> Goal of the exercise:
Would you please output the lines from the one holding "rewrite ToBoolean_pos by lra. cbn [negb]." to the end of the entries, exactly and with no others?

> Saved data entries:
┏━━

(** Return a sorted array of connectors. *)
Definition getSortedConnectors {D} (localeCompare : string -> string -> Z)
    (connectors : loc) (h : gmap loc (list (connector D)))
  : option (loc * gmap loc (list (connector D))) :=
  match array_slice0 connectors h with
  | Some (copy, h') => array_sort (by_label localeCompare) copy h'
  | None => None
  end.

(** A comparator is consistent when it orders any two strings one way or
    the other, transitively. *)
Definition consistent (cmp : string -> string -> Z) : Prop :=
  (forall a b, 0 < cmp a b -> cmp b a <= 0) /\
  (forall a b c, cmp a b <= 0 -> cmp b c <= 0 -> cmp a c <= 0).

Definition label_le {D} (cmp : string -> string -> Z) (a b : connector D) : Prop :=
  cmp (label a) (label b) <= 0.

(** A comparison by code units, as a comparator. *)
Definition codeunit_compare (a b : string) : Z :=
  match String_as_OT.compare a b with
  | Lt => -1
  | Eq => 0
  | Gt => 1
  end.

(** The connectors with a given label. *)
Definition has_label {D} (s : string) (c : connector D) : bool :=
  String.eqb (label c) s.

(** ** Debug print *)

(** The console sink: the messages printed so far, each with its level. *)
Definition sink : Type := list (string * string).

(** What a call can throw: an [Error] or a [TypeError], with its message. *)
Inductive exception : Type :=
  | JSError (message : string)
  | JSTypeError (message : string).

Inductive completion (A : Type) : Type :=
  | Normal (a : A)
  | Throw (e : exception).
Arguments Normal {A} a.
Arguments Throw {A} e.

(** A property of the [console] object, its own or inherited from
    [Object.prototype]: a function, or some other value.  [debugLog] calls
    the function detached from the console, with the message; the call may
    print to the sink, and it returns or throws. *)
Inductive console_prop : Type :=
  | Function (f : string -> sink -> completion sink)
  | NotFunction.

(** [typeof p === 'function']; a missing property is [undefined]. *)
Definition is_function (p : option console_prop) : bool :=
  match p with
  | Some (Function _) => true
  | _ => false
  end.








(** * Properties *)

(** ** The scrobble threshold calculator *)

Section Calculator.
Local Open Scope Q_scope.

Lemma Qeq_bool_false_of_pos (q : Q) : 0 < q -> Qeq_bool q 0 = false.
Proof.
  intros Hq. destruct (Qeq_bool q 0) eqn:E; [|reflexivity].
  apply Qeq_bool_iff in E. rewrite E in Hq. discriminate Hq.
Qed.

Lemma ToBoolean_pos (q : Q) : 0 < q -> ToBoolean (seconds q) = true.
Proof. intros Hq. simpl. now rewrite Qeq_bool_false_of_pos. Qed.

Lemma num_lt_Fin (x y : Q) : num_lt (Fin x) (Fin y) = true <-> x < y.
Proof.
  simpl. rewrite Qlt_alt. destruct (x ?= y); split; congruence.
Qed.

Lemma num_lt_Fin_false (x y : Q) : num_lt (Fin x) (Fin y) = false <-> y <= x.
Proof.
  pose proof (num_lt_Fin x y) as H.
  destruct (num_lt (Fin x) (Fin y)); split; intros H'.
  - discriminate H'.
  - exfalso. apply (Qlt_not_le x y); [now apply H | exact H'].
  - apply Qnot_lt_le. intros Hxy. apply H in Hxy. discriminate Hxy.
  - reflexivity.
Qed.

(** The half of a duration, as the code computes it. *)
Lemma half_eq (q : Q) : q * 50 / 100 == q * (1 # 2).
Proof. field. Qed.

Lemma Math_min_Z (z m : Z) :
  Math_min (Fin (inject_Z z)) (Fin (inject_Z m)) = Fin (inject_Z (Z.min z m)).
Proof.
  simpl. destruct (Qle_bool (inject_Z z) (inject_Z m)) eqn:E.
  - apply Qle_bool_iff in E. rewrite <- Zle_Qle in E.
    now rewrite Z.min_l.
  - assert (H : ~ (z <= m)%Z).
    { intros H. rewrite Zle_Qle in H. apply Qle_bool_iff in H. congruence. }
    rewrite Z.min_r by lia. reflexivity.
Qed.

(** Above the minimum track duration the calculator rounds the half of the
    duration and clamps it. *)
Lemma getSecondsToScrobble_unfold (q : Q) :
  30 <= q ->
  getSecondsToScrobble (seconds q) =
  Fin (inject_Z (Z.min (Qfloor (q * 50 / 100 + (1 # 2))) 240)).
Proof.
  intros Hq. unfold getSecondsToScrobble.
  rewrite ToBoolean_pos by lra. cbn [negb].
  assert (Hlt : num_lt (ToNumber (seconds q)) MIN_TRACK_DURATION = false).
  { apply num_lt_Fin_false. exact Hq. }
  rewrite Hlt. cbn [ToNumber seconds SCROBBLE_PERCENTAGE num_mul num_div].
  change (Qeq_bool 100 0) with false. cbn iota.
  cbn [Math_round MAX_SCROBBLE_TIME].
  apply (Math_min_Z _ 240).
Qed.

Lemma round_half_away_nonneg (q : Q) :
  0 <= q -> round_half_away q = Qfloor (q + (1 # 2)).
Proof.
  intros Hq. unfold round_half_away.
  apply Qle_bool_iff in Hq. now rewrite Hq.
Qed.

(** [round_half_away] is rounding to nearest, ties away from zero: the
    result is within a half of the argument, and an integer at exactly a
    half from the argument is the result only if it is the one farther from
    zero. *)
Lemma round_half_away_near (q : Q) :
  Qabs (q - inject_Z (round_half_away q)) <= 1 # 2.
Proof.
  unfold round_half_away. apply Qabs_Qle_condition.
  destruct (Qle_bool 0 q).
  - pose proof (Qfloor_le (q + (1 # 2))) as H1.
    pose proof (Qlt_floor (q + (1 # 2))) as H2.
    rewrite inject_Z_plus in H2. change (inject_Z 1) with 1 in H2.
    split; lra.
  - pose proof (Qle_ceiling (q - (1 # 2))) as H1.
    pose proof (Qceiling_lt (q - (1 # 2))) as H2.
    unfold Z.sub in H2.
    rewrite inject_Z_plus in H2.
    change (inject_Z (Z.opp 1)) with (-1 # 1) in H2.
    split; lra.
Qed.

┗━━

> Finished exercise:
  rewrite ToBoolean_pos by lra. cbn [negb].
  assert (Hlt : num_lt (ToNumber (seconds q)) MIN_TRACK_DURATION = false).
  { apply num_lt_Fin_false. exact Hq. }
  rewrite Hlt. cbn [ToNumber seconds SCROBBLE_PERCENTAGE num_mul num_div].
  change (Qeq_bool 100 0) with false. cbn iota.
  cbn [Math_round MAX_SCROBBLE_TIME].
  apply (Math_min_Z _ 240).
Qed.

Lemma round_half_away_nonneg (q : Q) :
  0 <= q -> round_half_away q = Qfloor (q + (1 # 2)).
Proof.
  intros Hq. unfold round_half_away.
  apply Qle_bool_iff in Hq. now rewrite Hq.
Qed.

(** [round_half_away] is rounding to nearest, ties away from zero: the
    result is within a half of the argument, and an integer at exactly a
    half from the argument is the result only if it is the one farther from
    zero. *)
Lemma round_half_away_near (q : Q) :
  Qabs (q - inject_Z (round_half_away q)) <= 1 # 2.
Proof.
  unfold round_half_away. apply Qabs_Qle_condition.
  destruct (Qle_bool 0 q).
  - pose proof (Qfloor_le (q + (1 # 2))) as H1.
    pose proof (Qlt_floor (q + (1 # 2))) as H2.
    rewrite inject_Z_plus in H2. change (inject_Z 1) with 1 in H2.
    split; lra.
  - pose proof (Qle_ceiling (q - (1 # 2))) as H1.
    pose proof (Qceiling_lt (q - (1 # 2))) as H2.
    unfold Z.sub in H2.
    rewrite inject_Z_plus in H2.
    change (inject_Z (Z.opp 1)) with (-1 # 1) in H2.
    split; lra.
Qed.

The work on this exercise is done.